La force du système politique suisse, c'est de pousser les autorités à la modération. Dans un pays où le pouvoir est partagé entre plusieurs partis, dans un pays où le référendum peut à tout moment sanctionner son parlement ou son gouvernement, les dirigeants doivent se montrer prudents. C'est cette prudence, cette modération que l'initiative pour l'élection du Conseil fédéral par le peuple met en péril.
Je regarde de l'autre côté de la frontière, chez mes amis français. Un président a été élu avec à peine 51% des suffrages. Croyez-vous que la médiocrité de ce score l'incite à la réflexion et à la modestie ? Non. Son parti monopolise le pouvoir pour cinq ans. En un instant, le pays abandonne la stratégie de maîtrise budgétaire et les déficits dérapent. La cohésion européenne elle-même est mise en péril. Les Suisses qui vivent en France et travaillent en Suisse découvrent que, du jour au lendemain, la France veut leur prélever 13.55% de masse salariale supplémentaire pour payer leur couverture de sécurité sociale.
De l'autre côté du Rhin, le candidat socialiste à la chancellerie, Peer Steinbrück, annonce la couleur. S'il est élu (et dans son cas une majorité relative suffira !), les impôts augmenteront. C'est promis !

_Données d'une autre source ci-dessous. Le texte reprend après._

Definition build_rtt (ai : nat) : prog unit :=
  s <- get ;;
  malloc (u64 (nfree s * 4)) ;;;
  mod_arena ai (fun a => set_rtt a (replicate (Z.to_nat (nfree s)) BTT_MAP_ENTRY_ERROR)).

Definition build_map_locks (ai : nat) : prog unit :=
  s <- get ;;
  malloc (u64 (nfree s * SIZEOF_MUTEX)) ;;;
  mod_arena ai (fun a => set_map_locks a (replicate (Z.to_nat (nfree s)) false)).

(** The fields [read_arena] takes from the info block. *)
Definition arena_of_info (a : arena) (info : btt_info) (arena_off : Z) : arena :=
  {| flags := i_flags info; external_nlba := i_external_nlba info;
     internal_lbasize := i_internal_lbasize info; internal_nlba := i_internal_nlba info;
     startoff := arena_off; dataoff := u64 (arena_off + i_dataoff info);
     mapoff := u64 (arena_off + i_mapoff info); flogoff := u64 (arena_off + i_flogoff info);
     nextoff := u64 (arena_off + i_nextoff info);
     flogs := flogs a; rtt := rtt a; map_locks := map_locks a; info_lock := info_lock a |}.

Definition read_arena (lane arena_off : Z) (ai : nat) : prog unit :=
  bs <- read_ns lane BTT_INFO_SIZE arena_off ;;
  mod_arena ai (fun a => arena_of_info a (btt_info_of bs) arena_off) ;;;
  read_flogs lane ai ;;;
  build_rtt ai ;;;
  build_map_locks ai ;;;
  mod_arena ai (fun a => set_info_lock a false).

Fixpoint read_arenas_loop (lane arena_off : Z) (i n : nat) : prog unit :=
  match n with
  | O => Ret tt
  | S n =>
      read_arena lane arena_off i ;;;
      a <- get_arena i ;;
      read_arenas_loop lane (nextoff a) (i + 1) n
  end.

Definition read_arenas (lane narena : Z) : prog unit :=
  r <- catch (
    malloc (u64 (narena * SIZEOF_ARENA)) ;;;
    modify (fun s => set_arenas s (replicate (Z.to_nat narena) zero_arena)) ;;;
    read_arenas_loop lane 0 0 (Z.to_nat narena)) ;;
  match r with
  | inl e =>
      (* error clean up: the arenas and their tables are freed *)
      modify (fun s => set_arenas s []) ;;; Throw e
  | inr _ => modify (fun s => set_laidout s true)
  end.

(** ** Writing the layout *)

(** The number of arenas: the full ones, and one more for a large remainder. *)
Definition count_arenas (rawsize : Z) : Z :=
  rawsize / BTT_MAX_ARENA + (if BTT_MIN_SIZE <=? rawsize mod BTT_MAX_ARENA then 1 else 0).

(** [int flog_size], in two roundings. *)
Definition layout_flog_size (nfree : Z) : Z :=
  let flog_size := s32 (u64 (nfree * roundup (2 * BTT_FLOG_SIZE) BTT_FLOG_PAIR_ALIGN)) in
  s32 (roundup flog_size BTT_ALIGNMENT).

(** The internal block size: at least BTT_MIN_LBA_SIZE, aligned; [uint32_t]. *)
Definition layout_lbasize (lbasize : Z) : Z :=
  let l := if lbasize <? BTT_MIN_LBA_SIZE then BTT_MIN_LBA_SIZE else lbasize in
  u32 (l + (BTT_INTERNAL_LBA_ALIGNMENT - 1)) / BTT_INTERNAL_LBA_ALIGNMENT
    * BTT_INTERNAL_LBA_ALIGNMENT.

(** The data size of an arena before the map is taken off it. *)
Definition layout_datasize (arena_rawsize flog_size : Z) : Z :=
  u64 (u64 (arena_rawsize - 2 * BTT_INFO_SIZE) - flog_size).

Definition layout_internal_nlba (arena_datasize internal_lbasize : Z) : Z :=
  u64 (arena_datasize - BTT_ALIGNMENT) / u32 (internal_lbasize + BTT_MAP_ENTRY_SIZE).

Ces deux exemples, qui peuvent être répétés à l'envi, démontrent combien la Suisse a de la chance de posséder un gouvernement qui intègre, plutôt qu'un gouvernement qui divise. Cela confère aux décisions du gouvernement une permanence, une stabilité qui dépasse de très loin les seuls individus qui y siègent. Et cela permet d'avoir des magistrats qui savent prendre des décisions dans l'intérêt général, et non seulement dans celui de leur parti. Qui servent le pays, et non leur parti. Une conseillère fédérale socialiste qui défend le secret bancaire, une autre la loi sur l'asile, par exemple.

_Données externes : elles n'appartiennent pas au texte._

Lemma step_map m0 f r x old new m' :
  inflight m0 f r x old new -> m' ≡ apply_event m0 (ev_map a x new) ->
  arena_inv nf nl lbs size m' (set_flogs a (<[f := flog_after r x old new]> (flogs a))) /\
  blk_state m' a lbs x = BData (mread m0 (blk_off a (free_blk r)) lbs) /\
  forall i, 0 <= i < external_nlba a -> i <> x -> blk_state m' a lbs i = blk_state m0 a lbs i.
Proof.
  intros [] Hm. pose proof regions as Hg. pose proof geom as Hgeom.
  destruct (map_write_frame m0 m' x new if_owned0 if_lba0 Hm) as (Ho & Hex & Hei & Hfl).
  pose proof (entry_lba_range (old_map (flog r))) as Hfr. fold (free_blk r) in Hfr.
  pose proof (normal_range _ Hfr) as Hnr. rewrite Z.mod_small in Hex by (subst new; lia).
  split_and!.
  - destruct Hinv. split; [by destruct Hgeom|done| | | |by destruct ai_quiet0].
    + cbn [flogs set_flogs]. by rewrite length_insert.
    + intros g q Hq. cbn [flogs set_flogs] in Hq. apply (flog_inv_agree nl m0).
      * destruct (lookup_lt_is_Some_2 (flogs a) g) as [p Hp].
        { apply lookup_lt_Some in Hq. by rewrite length_insert in Hq. }
        exact (Hfl g p Hp).
      * destruct (decide (g = f)) as [->|Hne].
        -- rewrite list_lookup_insert_eq in Hq by (by eapply lookup_lt_Some).
           injection Hq as <-. by destruct if_flog0.
        -- rewrite list_lookup_insert_ne in Hq by done. destruct (if_other0 g q Hne Hq). by split.
    + assert (owned m' a (<[f := flog_after r x old new]> (flogs a))) as Hs; [|by destruct Hs].
      apply (owned_swap a m0); try done. intros i Hi Hne. by apply Hei.
  - unfold blk_state. rewrite Hex, if_new0.
    unfold map_entry_is_error, map_entry_is_zero_or_initial. rewrite normal_flags by done.
    cbn [orb Z.eqb]. f_equal.
    pose proof (o_free _ _ _ if_owned0 f r if_lane0) as Hfree.
    rewrite (data_block_offset_entry nf lbs size) by (rewrite ?normal_lba by done; done).
    rewrite normal_lba by done. apply mread_agree.
    pose proof (blk_off_bounds (free_blk r) ltac:(lia)). eapply only_agree; [done|lia].
  - intros i Hi Hne. by apply Hei.
Qed.

(** *** Setting the zero or error flag of a map entry *)

Lemma step_setf x setf m' :
  0 <= x < external_nlba a -> setf = BTT_MAP_ENTRY_ZERO \/ setf = BTT_MAP_ENTRY_ERROR ->
  m' ≡ apply_event m (ev_map a x (Z.lor (entry_lba (eff_at m a x)) setf)) ->
  arena_inv nf nl lbs size m' a /\
  blk_state m' a lbs x = (if setf =? BTT_MAP_ENTRY_ZERO then BZero else BError) /\
  forall i, 0 <= i < external_nlba a -> i <> x -> blk_state m' a lbs i = blk_state m a lbs i.
Proof.
  intros Hx Hs Hm. pose proof regions as Hg. pose proof Hinv as [].
  destruct (map_write_frame m m' x _ ai_owned0 Hx Hm) as (Ho & Hex & Hei & Hfl).
  destruct (setf_entry lbs a m m' x setf Hs Hex) as [Hbi Hst]; [intros i Hi Hne; by apply Hei|].
  split_and!; [|done|intros i Hi Hne; by apply Hei].
  split; try done; [|by eapply owned_same_blk].
  intros g q Hq. apply (flog_inv_agree nl m); eauto.
Qed.
End OneArena.

(** ** The four writes together *)

Definition write_events (a : arena) (r : flog_runtime) (x old : Z) (buf : list byte) : list event :=
  [ ev_data a (free_blk r) buf; ev_flog1 r x old; ev_flog2 r (normal (free_blk r));
    ev_map a x (normal (free_blk r)) ].

#[export] Instance apply_event_proper : Proper ((≡) ==> eq ==> (≡)) apply_event.
Proof. intros m1 m2 Hm ? [] ->; cbn; by rewrite Hm. Qed.

#[export] Instance apply_events_proper : Proper ((≡) ==> eq ==> (≡)) apply_events.
Proof.
  intros m1 m2 Hm ? evs ->. revert m1 m2 Hm. induction evs as [|ev evs IH]; intros m1 m2 Hm; [done|].
  cbn. apply IH. by rewrite Hm.
Qed.

Section OneWrite.
Context (nf nl lbs size : Z) (m : mem) (a : arena).
Context (Hinv : arena_inv nf nl lbs size m a).
Context (f : nat) (r : flog_runtime) (x old : Z) (buf : list byte).
Context (Hf : flogs a !! f = Some r) (Hx : 0 <= x < external_nlba a).
Context (Hold : old = eff_at m a x) (Hbuf : Z.of_nat (length buf) = lbs).

(** After the data, and after the first half of the flog entry, nothing has
    happened to the blocks. *)
Lemma after_data m1 :
  only m m1 (blk_off a (free_blk r)) lbs ->
  arena_inv nf nl lbs size m1 a /\
  (forall i, 0 <= i < external_nlba a -> blk_state m1 a lbs i = blk_state m a lbs i) /\
  old = eff_at m1 a x.
Proof.
  intros Ho. pose proof (regions _ _ _ _ _ _ Hinv) as Hg.
  destruct (step_data nf nl lbs size m a Hinv f r m1 Hf Ho) as [Hi Hs].
  split_and!; [done..|]. rewrite Hold. unfold eff_at. f_equal. symmetry. apply entry_at_agree.
  pose proof (o_free _ _ _ (ai_owned _ _ _ _ _ _ Hinv) f r Hf) as Hfr.
  pose proof (entry_lba_range (old_map (flog r))) as Hr. fold (free_blk r) in Hr.
  pose proof (blk_off_bounds _ _ _ _ _ _ Hinv (free_blk r) ltac:(lia)).
  eapply only_agree; [done|lia].
Qed.

Lemma old_range : 0 <= old < 2 ^ 32.
Proof.
  pose proof (regions _ _ _ _ _ _ Hinv) as Hg. rewrite Hold.
  pose proof (eff_entry_range x (entry_at m a x) ltac:(lia) (entry_at_range _ _ _)). unfold eff_at. lia.
Qed.

Lemma data_only m1 :
  m1 ≡ apply_event m (ev_data a (free_blk r) buf) -> only m m1 (blk_off a (free_blk r)) lbs.
Proof. intros Hm. eapply only_equiv; [|exact Hm]. rewrite <- Hbuf. apply only_mwrite. Qed.

(** The committed state, before the map is written. *)
Lemma after_flog m1 m3 :
  m1 ≡ apply_event m (ev_data a (free_blk r) buf) ->
  m3 ≡ apply_events m1 [ev_flog1 r x old; ev_flog2 r (normal (free_blk r))] ->
  inflight nl a m3 f r x old (normal (free_blk r)) /\
  (forall i, 0 <= i < external_nlba a -> blk_state m3 a lbs i = blk_state m a lbs i) /\
  mread m3 (blk_off a (free_blk r)) lbs = buf.
Proof.
  intros H1 H3. destruct (after_data m1 (data_only _ H1)) as (Hi & Hs & Ho).
  destruct (step_flog2 nf nl lbs size m1 a Hi f r x old _ m3 Hf Hx Ho eq_refl H3) as (Hif & _ & Hs3).
  split_and!; [done| |].
  - intros i Hx'. rewrite Hs3 by done. auto.
  - pose proof (regions _ _ _ _ _ _ Hinv) as Hg.
    pose proof (ai_flog _ _ _ _ _ _ Hinv f r Hf) as Hfi.
    pose proof (flog_slot_pos _ _ _ _ _ Hfi) as Hsl. pose proof (fi_next _ _ _ _ _ Hfi) as Hn.
    pose proof (o_free _ _ _ (ai_owned _ _ _ _ _ _ Hinv) f r Hf) as Hfr.
    pose proof (entry_lba_range (old_map (flog r))) as Hr. fold (free_blk r) in Hr.
    pose proof (blk_off_bounds _ _ _ _ _ _ Hinv (free_blk r) ltac:(lia)) as Hb.
    unfold flog_pos in Hsl. rewrite H3. cbn [apply_events fold_left apply_event ev_flog1 ev_flog2].
    rewrite !mread_mwrite_out by len. rewrite H1. cbn [apply_event ev_data].
    apply mread_mwrite_eq. lia.
Qed.

(** The state after all four writes. *)
Lemma after_write m4 :
  m4 ≡ apply_events m (write_events a r x old buf) ->
  arena_inv nf nl lbs size m4
    (set_flogs a (<[f := flog_after r x old (normal (free_blk r))]> (flogs a))) /\
  blk_state m4 a lbs x = BData buf /\
  forall i, 0 <= i < external_nlba a -> i <> x -> blk_state m4 a lbs i = blk_state m a lbs i.
Proof.
  intros Hm. destruct (after_flog _ _ ltac:(reflexivity) ltac:(reflexivity)) as (Hif & Hs & Hb).
  destruct (step_map nf nl lbs size m a Hinv _ f r x old _ m4 Hif Hm) as (Hi & Hx4 & Ho).
  split_and!; [done| |].
  - by rewrite Hx4, Hb.
  - intros i Hi' Hne. rewrite Ho by done. auto.
Qed.

(** Every write of the sequence stays inside the arena. *)
Lemma write_only m4 :
  m4 ≡ apply_events m (write_events a r x old buf) ->
  only m m4 (startoff a + BTT_INFO_SIZE) (flogoff a + 64 * nf - startoff a - BTT_INFO_SIZE).
Proof.
  intros Hm z Hz. pose proof (regions _ _ _ _ _ _ Hinv) as Hg.
  pose proof (ai_flog _ _ _ _ _ _ Hinv f r Hf) as Hfi.
  pose proof (flog_slot_pos _ _ _ _ _ Hfi) as Hsl. pose proof (fi_next _ _ _ _ _ Hfi) as Hn.
  pose proof (o_free _ _ _ (ai_owned _ _ _ _ _ _ Hinv) f r Hf) as Hfr.
  pose proof (entry_lba_range (old_map (flog r))) as Hr. fold (free_blk r) in Hr.
  pose proof (blk_off_bounds _ _ _ _ _ _ Hinv (free_blk r) ltac:(lia)) as Hb.
  pose proof (ai_len _ _ _ _ _ _ Hinv) as Hlen. pose proof (lookup_lt_Some _ _ _ Hf).
  unfold flog_pos, BTT_INFO_SIZE in *. rewrite (Hm z).
  cbn [apply_events fold_left apply_event ev_data ev_flog1 ev_flog2 ev_map write_events].
  rewrite !mwrite_out by len. done.
Qed.
End OneWrite.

Le système suisse veut un Etat fort, au service du citoyen. Cette force, l'Etat ne le tire pas de sa gourmandise fiscale, bien au contraire. Il la tire de sa durabilité, de sa crédibilité, de sa pluralité. Cette force, il la tire du fait que les conseillers fédéraux, une fois élus, cessent d'appartenir à leur parti ou à leur clan, mais deviennent membres d'un gouvernement collégial. Elire le Conseil fédéral par le peuple, c'est en finir avec cette prudence. C'est élire des personnes qui passeront la législature entière à mener campagne. Et qui se tendront encore plus de peaux de banane qu'ils ne le font déjà.
Les pères fondateurs de la Confédération n'ont pas voulu de l'élection du Conseil fédéral par le peuple. Il y a une seconde raison à cela. Ils savaient qu'en Suisse, la vraie souveraineté réside dans les cantons. C'est aussi pourquoi, ils ont introduit des règles visant à donner aux cantons, quelle que soit leur taille, des pouvoirs équivalents. C'est ainsi que l'on a exigé la double majorité pour changer la Constitution. C'est ainsi que l'on a imaginé – à l'initiative du Genevois James Fazy, lui-même inspiré par l'exemple des Etats-Unis – la création du Conseil des Etats.
L'élection du Conseil fédéral par le peuple foule aux pieds le fédéralisme. Alinéa 4 de cette initiative «La Suisse forme une seule circonscription électorale ». Voilà une vision bien réductrice de la Suisse! Même pour le Conseil national, la Suisse forme 26 circonscriptions électorales!
Je ne suis guère étonné que l'ancienne conseillère fédérale Micheline Calmy-Rey soutienne l'initiative. C'est un point de vue respectable, mais c'est celui d'une personne profondément jacobine, et qui a durant la première moitié de son mandat additionné les actions solitaires, joué les fers de lance partisans pour le PS, mis à mal la collégialité. En cela, Micheline Calmy-Rey et Christoph Blocher se ressemblent: ils n'ont aucun scrupule à diviser le pays, à le scinder, comme la France est scindée en deux à chaque élection présidentielle – les gagnants, les perdants. C'est une vision respectable, celle de l'alternance. Mais ce n'est pas ma vision: celle de la permanence et de la stabilité des institutions.
Je voterai non en juin prochain. Parce que je suis attaché au fédéralisme. Parce que je suis attaché, comme vous, à l'idée d'un Etat qui est gouverné par la prudence plutôt que par le spectacle. Parce que j'aime la Suisse.